> EXERCISE OBJECTIVE
Repeat exactly, and only, the lines below starting at the line that contains "(* ===== verification/Lineage.v ===== *)" and ending at the line that contains "above it by", inclusive of both.

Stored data
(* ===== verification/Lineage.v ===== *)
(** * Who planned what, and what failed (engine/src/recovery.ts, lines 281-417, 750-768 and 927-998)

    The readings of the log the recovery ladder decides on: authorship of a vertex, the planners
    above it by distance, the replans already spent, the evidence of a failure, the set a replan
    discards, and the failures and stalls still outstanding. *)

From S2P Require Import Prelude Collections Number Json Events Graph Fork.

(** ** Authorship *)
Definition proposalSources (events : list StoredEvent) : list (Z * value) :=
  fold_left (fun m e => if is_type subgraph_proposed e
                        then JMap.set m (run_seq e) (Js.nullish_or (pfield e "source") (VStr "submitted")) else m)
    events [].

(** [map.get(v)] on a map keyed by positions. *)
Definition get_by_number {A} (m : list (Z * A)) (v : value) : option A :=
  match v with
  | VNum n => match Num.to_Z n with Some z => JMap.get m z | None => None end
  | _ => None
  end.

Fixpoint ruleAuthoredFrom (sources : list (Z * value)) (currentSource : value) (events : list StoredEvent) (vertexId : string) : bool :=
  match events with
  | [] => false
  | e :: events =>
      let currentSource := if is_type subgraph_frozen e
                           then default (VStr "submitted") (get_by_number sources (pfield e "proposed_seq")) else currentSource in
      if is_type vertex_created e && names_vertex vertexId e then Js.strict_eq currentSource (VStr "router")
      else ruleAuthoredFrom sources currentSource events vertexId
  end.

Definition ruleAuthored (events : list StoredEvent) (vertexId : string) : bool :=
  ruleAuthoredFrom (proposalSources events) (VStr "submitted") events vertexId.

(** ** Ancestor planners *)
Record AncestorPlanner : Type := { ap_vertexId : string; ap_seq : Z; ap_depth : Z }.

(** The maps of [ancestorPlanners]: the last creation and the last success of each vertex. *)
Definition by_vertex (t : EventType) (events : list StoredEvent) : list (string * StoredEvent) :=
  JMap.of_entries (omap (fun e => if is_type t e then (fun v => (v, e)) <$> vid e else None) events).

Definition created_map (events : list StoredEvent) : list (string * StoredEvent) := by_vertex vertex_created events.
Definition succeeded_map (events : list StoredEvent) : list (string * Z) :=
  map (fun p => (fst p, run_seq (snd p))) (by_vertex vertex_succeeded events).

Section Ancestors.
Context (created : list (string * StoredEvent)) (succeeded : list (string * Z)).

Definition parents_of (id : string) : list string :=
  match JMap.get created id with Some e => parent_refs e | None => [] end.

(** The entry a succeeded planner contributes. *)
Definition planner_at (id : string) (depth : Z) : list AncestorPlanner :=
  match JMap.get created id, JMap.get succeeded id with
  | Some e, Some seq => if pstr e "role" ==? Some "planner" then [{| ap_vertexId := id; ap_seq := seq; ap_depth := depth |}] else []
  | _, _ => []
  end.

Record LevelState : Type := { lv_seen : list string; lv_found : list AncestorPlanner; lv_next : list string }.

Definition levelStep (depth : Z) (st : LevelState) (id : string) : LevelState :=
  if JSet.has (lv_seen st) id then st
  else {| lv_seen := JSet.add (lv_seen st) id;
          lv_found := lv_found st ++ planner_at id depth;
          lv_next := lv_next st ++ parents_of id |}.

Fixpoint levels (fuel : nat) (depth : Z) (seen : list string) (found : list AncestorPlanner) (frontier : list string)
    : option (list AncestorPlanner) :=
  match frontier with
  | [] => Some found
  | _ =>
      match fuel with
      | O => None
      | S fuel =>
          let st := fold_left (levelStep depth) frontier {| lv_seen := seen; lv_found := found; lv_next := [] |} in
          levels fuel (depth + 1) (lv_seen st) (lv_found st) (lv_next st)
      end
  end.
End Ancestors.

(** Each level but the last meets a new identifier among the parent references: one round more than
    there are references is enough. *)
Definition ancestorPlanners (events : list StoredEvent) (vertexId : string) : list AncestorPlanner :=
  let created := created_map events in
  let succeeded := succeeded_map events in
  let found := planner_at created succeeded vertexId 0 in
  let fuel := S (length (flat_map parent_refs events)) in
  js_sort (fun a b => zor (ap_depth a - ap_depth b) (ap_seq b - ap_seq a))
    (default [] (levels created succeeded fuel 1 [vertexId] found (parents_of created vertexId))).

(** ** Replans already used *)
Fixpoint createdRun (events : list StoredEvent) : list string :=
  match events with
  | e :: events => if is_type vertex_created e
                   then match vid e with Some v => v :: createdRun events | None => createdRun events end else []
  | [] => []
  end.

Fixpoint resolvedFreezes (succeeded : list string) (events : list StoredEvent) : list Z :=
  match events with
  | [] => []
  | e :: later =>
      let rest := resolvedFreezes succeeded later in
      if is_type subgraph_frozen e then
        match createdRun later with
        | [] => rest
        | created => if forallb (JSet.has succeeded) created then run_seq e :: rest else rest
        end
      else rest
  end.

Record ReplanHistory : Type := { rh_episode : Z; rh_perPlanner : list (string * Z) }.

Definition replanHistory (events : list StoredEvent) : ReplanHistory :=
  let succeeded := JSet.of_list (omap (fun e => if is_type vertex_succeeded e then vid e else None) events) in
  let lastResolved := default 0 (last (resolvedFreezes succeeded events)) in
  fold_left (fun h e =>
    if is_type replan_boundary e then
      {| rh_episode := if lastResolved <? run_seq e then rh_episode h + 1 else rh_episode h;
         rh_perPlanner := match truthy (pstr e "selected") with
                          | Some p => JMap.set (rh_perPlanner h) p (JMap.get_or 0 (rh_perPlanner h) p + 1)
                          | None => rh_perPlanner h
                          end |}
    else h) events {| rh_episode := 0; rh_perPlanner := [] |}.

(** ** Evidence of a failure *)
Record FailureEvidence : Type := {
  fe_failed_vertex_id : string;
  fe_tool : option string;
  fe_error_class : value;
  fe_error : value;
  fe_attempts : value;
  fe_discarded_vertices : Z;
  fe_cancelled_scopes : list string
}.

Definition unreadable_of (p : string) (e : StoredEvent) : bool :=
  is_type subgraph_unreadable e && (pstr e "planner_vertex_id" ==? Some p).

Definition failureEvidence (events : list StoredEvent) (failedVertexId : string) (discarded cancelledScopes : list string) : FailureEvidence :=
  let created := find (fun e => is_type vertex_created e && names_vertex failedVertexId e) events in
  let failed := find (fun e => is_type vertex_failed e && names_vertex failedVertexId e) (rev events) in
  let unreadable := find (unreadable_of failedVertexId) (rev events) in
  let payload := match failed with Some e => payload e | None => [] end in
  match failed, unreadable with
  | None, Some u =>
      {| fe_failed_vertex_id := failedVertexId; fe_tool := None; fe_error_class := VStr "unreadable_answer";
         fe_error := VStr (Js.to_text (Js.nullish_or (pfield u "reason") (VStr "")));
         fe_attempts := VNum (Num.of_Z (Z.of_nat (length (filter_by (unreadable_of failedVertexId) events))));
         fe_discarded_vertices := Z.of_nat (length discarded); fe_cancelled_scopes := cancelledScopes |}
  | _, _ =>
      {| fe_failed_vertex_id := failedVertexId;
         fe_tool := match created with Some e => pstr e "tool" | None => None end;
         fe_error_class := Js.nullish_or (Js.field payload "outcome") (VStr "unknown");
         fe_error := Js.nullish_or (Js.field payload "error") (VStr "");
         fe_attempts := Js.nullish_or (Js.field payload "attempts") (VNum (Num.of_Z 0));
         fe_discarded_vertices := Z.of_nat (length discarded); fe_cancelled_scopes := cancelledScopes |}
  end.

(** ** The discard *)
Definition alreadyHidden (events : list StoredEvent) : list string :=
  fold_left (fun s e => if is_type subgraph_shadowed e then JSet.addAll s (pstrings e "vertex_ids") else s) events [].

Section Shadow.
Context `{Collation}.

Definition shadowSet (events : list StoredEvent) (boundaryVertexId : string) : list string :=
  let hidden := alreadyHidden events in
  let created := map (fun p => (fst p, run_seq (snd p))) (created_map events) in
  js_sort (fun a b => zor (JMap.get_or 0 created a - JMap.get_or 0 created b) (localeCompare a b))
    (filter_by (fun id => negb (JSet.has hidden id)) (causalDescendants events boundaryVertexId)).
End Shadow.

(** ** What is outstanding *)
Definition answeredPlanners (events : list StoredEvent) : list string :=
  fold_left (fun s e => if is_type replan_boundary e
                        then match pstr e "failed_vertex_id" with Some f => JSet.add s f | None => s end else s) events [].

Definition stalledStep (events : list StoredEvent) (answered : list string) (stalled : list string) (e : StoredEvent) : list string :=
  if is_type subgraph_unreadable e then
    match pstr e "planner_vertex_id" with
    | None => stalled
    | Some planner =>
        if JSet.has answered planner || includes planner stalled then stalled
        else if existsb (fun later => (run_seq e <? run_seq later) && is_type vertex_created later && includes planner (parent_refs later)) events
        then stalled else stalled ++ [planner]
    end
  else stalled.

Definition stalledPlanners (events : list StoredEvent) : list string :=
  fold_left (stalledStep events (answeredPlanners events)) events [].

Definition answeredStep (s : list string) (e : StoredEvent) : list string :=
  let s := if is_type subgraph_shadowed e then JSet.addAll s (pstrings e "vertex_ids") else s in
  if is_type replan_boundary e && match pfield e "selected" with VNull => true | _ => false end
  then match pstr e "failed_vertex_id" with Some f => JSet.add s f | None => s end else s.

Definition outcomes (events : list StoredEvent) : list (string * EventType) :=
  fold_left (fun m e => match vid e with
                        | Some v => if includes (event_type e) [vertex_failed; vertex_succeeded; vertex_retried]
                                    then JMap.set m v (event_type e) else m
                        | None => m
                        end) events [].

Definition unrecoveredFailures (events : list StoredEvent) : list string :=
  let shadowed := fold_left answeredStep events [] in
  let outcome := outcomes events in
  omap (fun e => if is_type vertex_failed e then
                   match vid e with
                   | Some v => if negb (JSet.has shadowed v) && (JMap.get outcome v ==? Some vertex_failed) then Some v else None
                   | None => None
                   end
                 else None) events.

...

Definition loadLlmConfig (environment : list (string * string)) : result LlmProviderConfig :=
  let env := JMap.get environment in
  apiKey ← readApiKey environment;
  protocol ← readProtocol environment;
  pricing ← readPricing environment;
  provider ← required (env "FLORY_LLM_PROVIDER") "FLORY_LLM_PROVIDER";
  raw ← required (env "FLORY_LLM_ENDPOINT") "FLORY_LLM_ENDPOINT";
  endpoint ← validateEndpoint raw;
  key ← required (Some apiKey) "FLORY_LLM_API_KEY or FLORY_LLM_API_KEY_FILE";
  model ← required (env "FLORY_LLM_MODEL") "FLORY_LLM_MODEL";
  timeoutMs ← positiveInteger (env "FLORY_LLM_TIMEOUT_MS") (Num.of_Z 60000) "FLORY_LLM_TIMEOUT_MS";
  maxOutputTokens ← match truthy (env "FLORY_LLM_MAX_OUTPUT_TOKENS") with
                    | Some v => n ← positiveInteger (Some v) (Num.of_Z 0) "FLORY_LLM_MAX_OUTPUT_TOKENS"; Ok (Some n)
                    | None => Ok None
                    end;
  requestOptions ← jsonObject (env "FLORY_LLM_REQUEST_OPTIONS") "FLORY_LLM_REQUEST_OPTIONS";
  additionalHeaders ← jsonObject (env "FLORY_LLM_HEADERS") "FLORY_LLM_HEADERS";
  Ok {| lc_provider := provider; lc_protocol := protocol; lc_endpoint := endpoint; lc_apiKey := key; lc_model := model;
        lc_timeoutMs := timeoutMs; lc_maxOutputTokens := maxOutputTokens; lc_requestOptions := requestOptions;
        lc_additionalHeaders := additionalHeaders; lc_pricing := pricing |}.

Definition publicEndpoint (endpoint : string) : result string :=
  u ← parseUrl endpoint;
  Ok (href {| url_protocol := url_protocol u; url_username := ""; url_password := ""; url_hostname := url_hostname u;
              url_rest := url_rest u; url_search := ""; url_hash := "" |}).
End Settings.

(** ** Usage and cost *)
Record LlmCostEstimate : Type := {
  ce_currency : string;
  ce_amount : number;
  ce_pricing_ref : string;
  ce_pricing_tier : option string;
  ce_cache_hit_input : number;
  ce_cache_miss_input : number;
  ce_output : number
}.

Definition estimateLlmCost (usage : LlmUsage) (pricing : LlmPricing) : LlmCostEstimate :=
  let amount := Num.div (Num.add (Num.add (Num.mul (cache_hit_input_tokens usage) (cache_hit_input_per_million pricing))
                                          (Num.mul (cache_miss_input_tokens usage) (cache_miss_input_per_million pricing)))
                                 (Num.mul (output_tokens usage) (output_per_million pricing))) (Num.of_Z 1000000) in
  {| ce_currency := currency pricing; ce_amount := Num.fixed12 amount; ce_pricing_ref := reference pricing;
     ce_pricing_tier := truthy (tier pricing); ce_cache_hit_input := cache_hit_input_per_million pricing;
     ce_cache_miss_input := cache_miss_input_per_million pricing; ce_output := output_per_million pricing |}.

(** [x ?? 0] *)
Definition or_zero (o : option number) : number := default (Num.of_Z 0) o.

--

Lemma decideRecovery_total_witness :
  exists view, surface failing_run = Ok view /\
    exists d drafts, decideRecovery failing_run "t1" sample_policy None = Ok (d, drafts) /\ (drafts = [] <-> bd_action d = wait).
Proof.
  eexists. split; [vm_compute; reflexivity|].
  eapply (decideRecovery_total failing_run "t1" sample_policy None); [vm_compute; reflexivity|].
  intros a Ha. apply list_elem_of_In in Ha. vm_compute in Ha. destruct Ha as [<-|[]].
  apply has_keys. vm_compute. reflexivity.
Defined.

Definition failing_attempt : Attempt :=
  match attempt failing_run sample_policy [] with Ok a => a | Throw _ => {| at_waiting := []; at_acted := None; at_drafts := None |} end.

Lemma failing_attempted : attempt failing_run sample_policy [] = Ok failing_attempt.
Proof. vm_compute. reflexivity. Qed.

> RESPONSE BELOW
(* ===== verification/Lineage.v ===== *)
(** * Who planned what, and what failed (engine/src/recovery.ts, lines 281-417, 750-768 and 927-998)

    The readings of the log the recovery ladder decides on: authorship of a vertex, the planners
    above it by distance, the replans already spent, the evidence of a failure, the set a replan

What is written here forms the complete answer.